Тяжело от веселого переходить к печальному, но что поделаешь. Он знал, с чем я пришел, а я не знал, с чего начать. Из воловника слышался капризный рев.
«Я не вовремя тебя беспокою, Митро. Пора кормить скотину».
«Какая скотина, Мафтейка. Остались мы, как сироты, с одной телочкой. Да и та дышит на ладан. Давно бы погибла, кабы не Моньчина соль. Кого цепью бьют, а кого бедой…»
«Да что за оказия?»
«Такая, что язык не повернется сказать. Началось с кур, яйца потеряли. Слепнут, куняют и опрокидываются. И уже не встают. За ними гуси, зоб опухает — и конец. Тогда начали зайцы лысеть. От них мало толку, больше игры. Монька их очень любила. Вскочит утром и бегом жать команичку[114] своим ухачам. И вот тебе на — облезли, как бубен. Брюшки надулись, за одну ночь пали. Монька в рев, по христианской душе так не голосят… А это еще не беда, лишь начало беды. Чешет нечисть бороду — уступи. Упала свинья на колени, а за ней — поросенок. Затем козы пали, овцы начали хрипеть. Я бегаю по двору как сумасшедший, кого-то дорезаю, кого-то закапываю. А Монька надо мной стонет, как канюк в засуху. Она у нас сердобольная. Была… Опустел двор, и не поет, и не мычит. На хлев боимся даже глянуть. Два вола там, бычок, телка, коровка, как ласточка. Царство наше. И что ты думаешь, потянулась и туда напасть.
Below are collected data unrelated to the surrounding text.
(* ===== verification/TrackerRun.v ===== *)
(** * internal/poolmgr/tracker.go: the goroutines of Run

    Run starts the poll loop and runs the subscribe loop; the Scheduler and
    the Executor call the Tracker's methods at any time.  A step is what one
    of them does under the Tracker's locks, or a decision of a [select].
    Every step that touches the Tracker is an action of [TrackerSys], and
    [th_log] is the actions so far. *)
From S2P Require Import Prelude GoModel PoolTypes Tracker TrackerThms TrackerSys.

(** subscribeLoop: at the top of the loop, waiting for Subscribe, inside
    readStream with the subscription it holds, in the sleep before the next
    try, or returned. *)
Inductive sub_pc := SubTop | SubAsking | SubReading (stream : Z) | SubSleeping | SubReturned.
(** pollLoop: in the select, in the loop of pollAll with the Pools left, or
    waiting for GetPool's answer about one of them. *)
Inductive poll_pc := PollWaiting | PollNext (todo : list PoolRef) | PollAsked (ref : PoolRef) (todo : list PoolRef) | PollReturned.

(** [th_ctx] is whether the context has ended; subscriptions are numbered in
    the order they were granted, and [th_closed] are the closed ones. *)
Record threads := {
  th_sys : sys; th_sub : sub_pc; th_poll : poll_pc; th_ctx : bool; th_streams : Z; th_closed : list Z; th_log : list action }.
#[export] Instance eta_threads : Eta threads :=
  fun r => {| th_sys := th_sys r; th_sub := th_sub r; th_poll := th_poll r; th_ctx := th_ctx r; th_streams := th_streams r;
              th_closed := th_closed r; th_log := th_log r |}.

Definition act (a : action) (y : threads) : threads := y <| th_sys := sys_step (th_sys y) a |> <| th_log := th_log y ++ [a] |>.

(** The receive from the kick channel. *)
Definition taken (s : sys) : sys := s <| trk := (trk s) <| kick := false |> |>.

Inductive tinput :=
  | TCtxDone
  | TSubAsk                                 (* the check of ctx and the call of Events.Subscribe *)
  | TSubscribe (answer : option error)      (* Events.Subscribe returned; none: a stream *)
  | TRecv (answer : error + Event)          (* stream.Recv returned *)
  | TSubWake                                (* the sleep's timer fired *)
  | TSubDone                                (* the sleep saw the end of ctx *)
  | TPollWake (w : poll_wake)               (* a kick or the poll timer *)
  | TPollDone                               (* the select saw the end of ctx *)
  | TPollAsk                                (* the next Pool of pollAll *)
  | TPollAnswer (ans : result (Z * PoolStatus))
  | TCall (a : action).                     (* Track, Untrack, MarkExhausted, Wait *)

(** What callers other than the two goroutines do. *)
Definition is_call (a : action) : bool :=
  match a with ATrack _ _ | AUntrack _ | AExhaust _ | AWait _ => true | _ => false end.

Definition trackerStep (i : tinput) (y : threads) : option threads :=
  match i with
  | TCtxDone => Some (y <| th_ctx := true |>)
  | TSubAsk =>
      match th_sub y with
      | SubTop => Some (y <| th_sub := if th_ctx y then SubReturned else SubAsking |>)
      | _ => None
      end
  | TSubscribe answer =>
      match th_sub y with
      | SubAsking =>
          match answer with
          | Some _ => if th_ctx y then Some (y <| th_sub := SubReturned |>) else Some ((act (AStream false) y) <| th_sub := SubSleeping |>)
          | None => Some ((act (AStream true) y) <| th_sub := SubReading (th_streams y) |> <| th_streams := th_streams y + 1 |>)
          end
      | _ => None
      end
  | TRecv answer =>
      match th_sub y with
      | SubReading s =>
          match answer with
          | inr e => Some (act (AEvent e) y)
          | inl _ =>
              (* the deferred Close, then setStreamUp(false) and the check of ctx *)
              let y := y <| th_closed := th_closed y ++ [s] |> in
              let y := act (AStream false) y in
              Some (y <| th_sub := if th_ctx y then SubReturned else SubSleeping |>)
          end
      | _ => None
      end
  | TSubWake =>
      match th_sub y with
      | SubSleeping => Some (y <| th_sub := SubTop |>)
      | _ => None
      end
  | TSubDone =>
      match th_sub y with
      | SubSleeping => if th_ctx y then Some (y <| th_sub := SubReturned |>) else None
      | _ => None
      end
  | TPollWake w =>
      match th_poll y with
      | PollWaiting =>
          match w, kick (trk (th_sys y)) with
          | WakeKick, false => None
          | WakeKick, true => let y := y <| th_sys := taken (th_sys y) |> in Some (y <| th_poll := PollNext (refs (trk (th_sys y))) |>)
          | WakeTimer, _ => if poll_due w (trk (th_sys y)) then Some (y <| th_poll := PollNext (refs (trk (th_sys y))) |>) else Some y
          end
      | _ => None
      end
  | TPollDone =>
      match th_poll y with
      | PollWaiting => if th_ctx y then Some (y <| th_poll := PollReturned |>) else None
      | _ => None
      end
  | TPollAsk =>
      match th_poll y with
      | PollNext [] => Some (y <| th_poll := PollWaiting |>)
      | PollNext (ref :: todo) =>
          if th_ctx y then Some (y <| th_poll := PollWaiting |>)
          else Some ((act (AAsk ref) y) <| th_poll := PollAsked ref todo |>)
      | _ => None
      end
  | TPollAnswer ans =>
      match th_poll y with
      | PollAsked ref todo => Some ((act (AAnswer ans) y) <| th_poll := PollNext todo |>)
      | _ => None
      end
  | TCall a => if is_call a then Some (act a y) else None
  end.

Definition threads0 : threads :=
  {| th_sys := sys0; th_sub := SubTop; th_poll := PollWaiting; th_ctx := false; th_streams := 0; th_closed := []; th_log := [] |}.
Inductive treachable : threads -> Prop :=
  | TR0 : treachable threads0
  | TRStep i y y' : treachable y -> trackerStep i y = Some y' -> treachable y'.

(** The events the Tracker folded. *)
Definition folded (l : list action) : list Event := omap (fun a => match a with AEvent e => Some e | _ => None end) l.

(** No operation reads the kick channel. *)
Definition nokick (t : PoolTracker) : PoolTracker := t <| kick := false |>.

Lemma nokick_step (f : PoolTracker -> PoolTracker) t t' :
  (forall t, nokick (f t) = nokick (f (nokick t))) -> nokick t = nokick t' -> nokick (f t) = nokick (f t').
Proof. intros Hf H. rewrite (Hf t), (Hf t'), H. done. Qed.

Ltac nokick t ref := destruct t as [ps cs k up]; unfold nokick; rec_simpl; destruct (ps !! ref) as [q|]; rec_simpl; repeat (case_match; rec_simpl); try done.

Lemma nokick_apply e t : nokick (apply e t) = nokick (apply e (nokick t)).
Proof. unfold apply. nokick t (ev_Pool e). Qed.
Lemma nokick_Track ref d t : nokick (Track ref d t) = nokick (Track ref d (nokick t)).
Proof. unfold Track, poolLocked. nokick t ref. Qed.
Lemma nokick_Untrack ref t : nokick (Untrack ref t) = nokick (Untrack ref (nokick t)).
Proof. unfold Untrack. nokick t ref. Qed.
Lemma nokick_MarkExhausted ref t : nokick (MarkExhausted ref t) = nokick (MarkExhausted ref (nokick t)).
Proof. unfold MarkExhausted, poolLocked. nokick t ref. Qed.
Lemma nokick_Wait ref t : nokick (Wait ref t).1 = nokick (Wait ref (nokick t)).1 /\ (Wait ref t).2 = (Wait ref (nokick t)).2.
Proof. unfold Wait, poolLocked. split; nokick t ref. Qed.
Lemma nokick_answer ref g ans t : nokick (poll_answer ref g ans t) = nokick (poll_answer ref g ans (nokick t)).
Proof.
  unfold poll_answer. destruct ans as [[sz st]|e].
  - unfold applyPoll. nokick t ref.
  - destruct (errors_Is e ErrNotFound); [|done]. unfold setDeclared, poolLocked. nokick t ref.
Qed.

Lemma taken_step a s : taken (sys_step s a) = taken (sys_step (taken s) a).
Proof.
  destruct a as [e|ref d|ref|ref|ref|up|ref|ans]; unfold taken; simpl.
  - fold (nokick (apply e (trk s))). rewrite nokick_apply. done.
  - fold (nokick (Track ref d (trk s))). rewrite nokick_Track. done.
  - fold (nokick (Untrack ref (trk s))). rewrite nokick_Untrack. done.
  - fold (nokick (MarkExhausted ref (trk s))). rewrite nokick_MarkExhausted. done.
  - pose proof (nokick_Wait ref (trk s)) as [H1 H2]. change ((trk s) <| kick := false |>) with (nokick (trk s)).
    destruct (Wait ref (trk s)) as [t1 w1], (Wait ref (nokick (trk s))) as [t2 w2]. simpl in *. subst. unfold nokick in H1. rec_simpl. by rewrite H1.
  - done.
  - by destruct (asked s).
  - destruct (asked s) as [[ref g]|]; [|done]. simpl.
    change ((trk s) <| kick := false |>) with (nokick (trk s)).
    fold (nokick (poll_answer ref g ans (trk s))). rewrite nokick_answer. done.
Qed.

Lemma taken_run_step a s l : taken s = taken (run l) -> taken (sys_step s a) = taken (run (l ++ [a])).
Proof.
  intros H. unfold run. rewrite fold_left_app. simpl. rewrite taken_step, H. fold (run l). by rewrite <-taken_step.
Qed.

Record TInv (y : threads) : Prop := {
  ti_run : taken (th_sys y) = taken (run (th_log y));
  ti_up : streamUp (trk (th_sys y)) = match th_sub y with SubReading _ => true | _ => false end;
  ti_streams : seqZ 0 (th_streams y) = th_closed y ++ match th_sub y with SubReading s => [s] | _ => [] end;
  ti_count : 0 <= th_streams y;
  ti_asked : match th_poll y with PollAsked ref _ => exists g, asked (th_sys y) = Some (ref, g) | _ => asked (th_sys y) = None end;
  ti_returned : th_sub y = SubReturned \/ th_poll y = PollReturned -> th_ctx y = true
}.

Lemma streamUp_step a s : streamUp (trk (sys_step s a)) = match a with AStream up => up | _ => streamUp (trk s) end.
Proof.
  destruct s as [t ask h c d]. destruct a as [e|ref b|ref|ref|ref|up|ref|ans]; simpl.
  - unfold apply. destruct (pools t !! ev_Pool e); [|done]. by repeat (case_match; rec_simpl).
  - unfold Track, poolLocked. destruct (pools t !! ref); rec_simpl; by repeat case_match.
  - unfold Untrack. by destruct (pools t !! ref).
  - unfold MarkExhausted, poolLocked. by destruct (pools t !! ref).
  - unfold Wait, poolLocked. by destruct (pools t !! ref).
  - done.
  - by destruct ask.
  - destruct ask as [[ref g]|]; [|done]. simpl. unfold poll_answer. destruct ans as [[sz st]|e].
    + unfold applyPoll. destruct (pools t !! ref); [|done]. by repeat (case_match; rec_simpl).
    + unfold setDeclared, poolLocked. destruct (errors_Is e ErrNotFound); [|done]. by destruct (pools t !! ref).
Qed.

Lemma asked_step a s : asked (sys_step s a) = match a with
  | AAsk ref => match asked s with Some x => Some x | None => Some (ref, Tracker_generation ref (trk s)) end
  | AAnswer _ => None
  | _ => asked s end.
Proof. destruct a; simpl; repeat case_match; simplify_eq; done. Qed.

#[local] Arguments sys_step : simpl never.

Lemma TInv_act y a : TInv y -> is_call a = true -> TInv (act a y).
Proof.
  intros [H1 H2 H3 H4 H5 H6] Ha. split; simpl; [by apply taken_run_step| |done|done| |done].
  - rewrite streamUp_step. by destruct a.
  - rewrite asked_step. by destruct a.
Qed.

Ltac ret H6 H := solve [done | specialize (H6 (or_intror H)); congruence | specialize (H6 (or_introl H)); congruence].
(* ===== verification/SchedTypes.v ===== *)
(** * internal/scheduler/interfaces.go: the Scheduler's data

    Refusals, allocation errors, Reservations, Placements, Leases and
    Allocations, and the read-only [Snapshot]. *)
From S2P Require Import Prelude GoModel PoolTypes ConfigTypes.

Record Profile := { pr_cfg : ProfileConfig; pr_PoolRef : PoolRef }.
Definition pr_Name (p : Profile) : string := p_Name (pr_cfg p).

Inductive RefusalReason :=
  | RefusalNoFreeSlot | RefusalNoWarmMicroVM | RefusalPoolManagerNotContacted | RefusalShuttingDown.
#[export] Instance RefusalReason_eq_dec : EqDecision RefusalReason.
Proof. solve_decision. Defined.

Definition RefusalReason_String (r : RefusalReason) : string :=
  match r with
  | RefusalNoFreeSlot => "no_free_slot"
  | RefusalNoWarmMicroVM => "no_warm_microvm"
  | RefusalPoolManagerNotContacted => "pool_manager_not_contacted"
  | RefusalShuttingDown => "shutting_down"
  end.

(** [AllocationError] unwraps to its cause. *)
Record AllocationError := { ae_Profile : string; ae_Pool : PoolRef; ae_Host : string; ae_Err : error }.

(** The errors the Scheduler's methods return. *)
Inductive sched_error :=
  | SRefusal (r : RefusalReason)
  | SProfileError (image : string)
  | SAllocationError (e : AllocationError)
  | SError (e : error).

Definition sched_Is (e : sched_error) (s : sentinel) : bool :=
  match e with
  | SAllocationError e => errors_Is (ae_Err e) s
  | SError e => errors_Is e s
  | _ => false
  end.

Record JobInfo := { job_ID : Z; job_Image : string }.
Record Reservation := { res_ID : Z; res_GrantedAt : time }.

Inductive PlacementSource := PlacementFromClaim | PlacementFromLookup.
Record Placement := { pl_Host : string; pl_Source : PlacementSource; pl_ResolvedAt : time }.

Record Lease := { l_ID : string; l_Pool : PoolRef; l_ExpiresAt : time; l_LastHeartbeatAt : time }.
#[export] Instance eta_Lease : Eta Lease :=
  fun r => {| l_ID := l_ID r; l_Pool := l_Pool r; l_ExpiresAt := l_ExpiresAt r; l_LastHeartbeatAt := l_LastHeartbeatAt r |}.

Record Allocation := {
  a_JobID : Z; a_Profile : string; a_VMUID : string; a_Lease : Lease; a_Placement : Placement;
  a_Host : HostRef; a_NetworkInterfaces : list (string * string); a_ReservationID : Z; a_ClaimedAt : time }.
#[export] Instance eta_Allocation : Eta Allocation :=
  fun r => {| a_JobID := a_JobID r; a_Profile := a_Profile r; a_VMUID := a_VMUID r; a_Lease := a_Lease r;
              a_Placement := a_Placement r; a_Host := a_Host r; a_NetworkInterfaces := a_NetworkInterfaces r;
              a_ReservationID := a_ReservationID r; a_ClaimedAt := a_ClaimedAt r |}.

(** What flintlock's ServerInfo reports of a Host, as far as it is read. *)
Record HostInfo := {
  hi_Name : string; hi_VersionKnown : bool; hi_Version : string; hi_ExecEnabled : bool; hi_SSHProxyEnabled : bool }.

Record HostHealth := {
  hh_Name : string; hh_Healthy : bool; hh_ConsecutiveFailures : Z; hh_LastProbeAt : time;
  hh_Info : option HostInfo; hh_Leased : Z }.

Record Snapshot := {
  sn_PoolManagerContacted : bool; sn_PoolManagerHealthy : bool; sn_Slots : Z; sn_SlotsInUse : Z;
  sn_Pools : list PoolAvailability; sn_Hosts : list HostHealth }.

Definition Snapshot_Ready (s : Snapshot) : bool :=
  if negb (sn_PoolManagerContacted s) then false else existsb hh_Healthy (sn_Hosts s).

Record Settings := {
  set_RunnerName : string; set_Namespace : string; set_Slots : Z; set_ShutdownTimeout : duration;
  set_Scheduler : SchedulerConfig; set_PoolManager : PoolManagerConfig }.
Ая, клещ голое тело найдет… Перестала скотина брать корм, ревет, грустит, то ложится, то встает, и потом одно за другим — цяп, и все. Я не мог на это глядеть, душа рвалась. Монька в сарае небось и спала, помогала, чем знала. Как-то говорит мне: «Нянь, я знаю, кто нам поможет». А глазенки горят безумно. Схватила кабатину[115] и побежала. Без возврата… Баба Кутачка на другой день пришла с узелком. Сказала, что Монька в сумерках сунула ей в руки: «Передайте моим — это лекарство для скота». Головка соли там была. Прозрачная такая соль и острая, как стекло. Даю лизать телочке. Это, видать, и держит еще ее на свете. А жива ли Монька, никому не ведомо…»
«Ведомо, Митро, ведомо».
«Откель тебе знать-то?»
«Мне об этом птички бают. Слышь, как чирикают под твоей крышей?»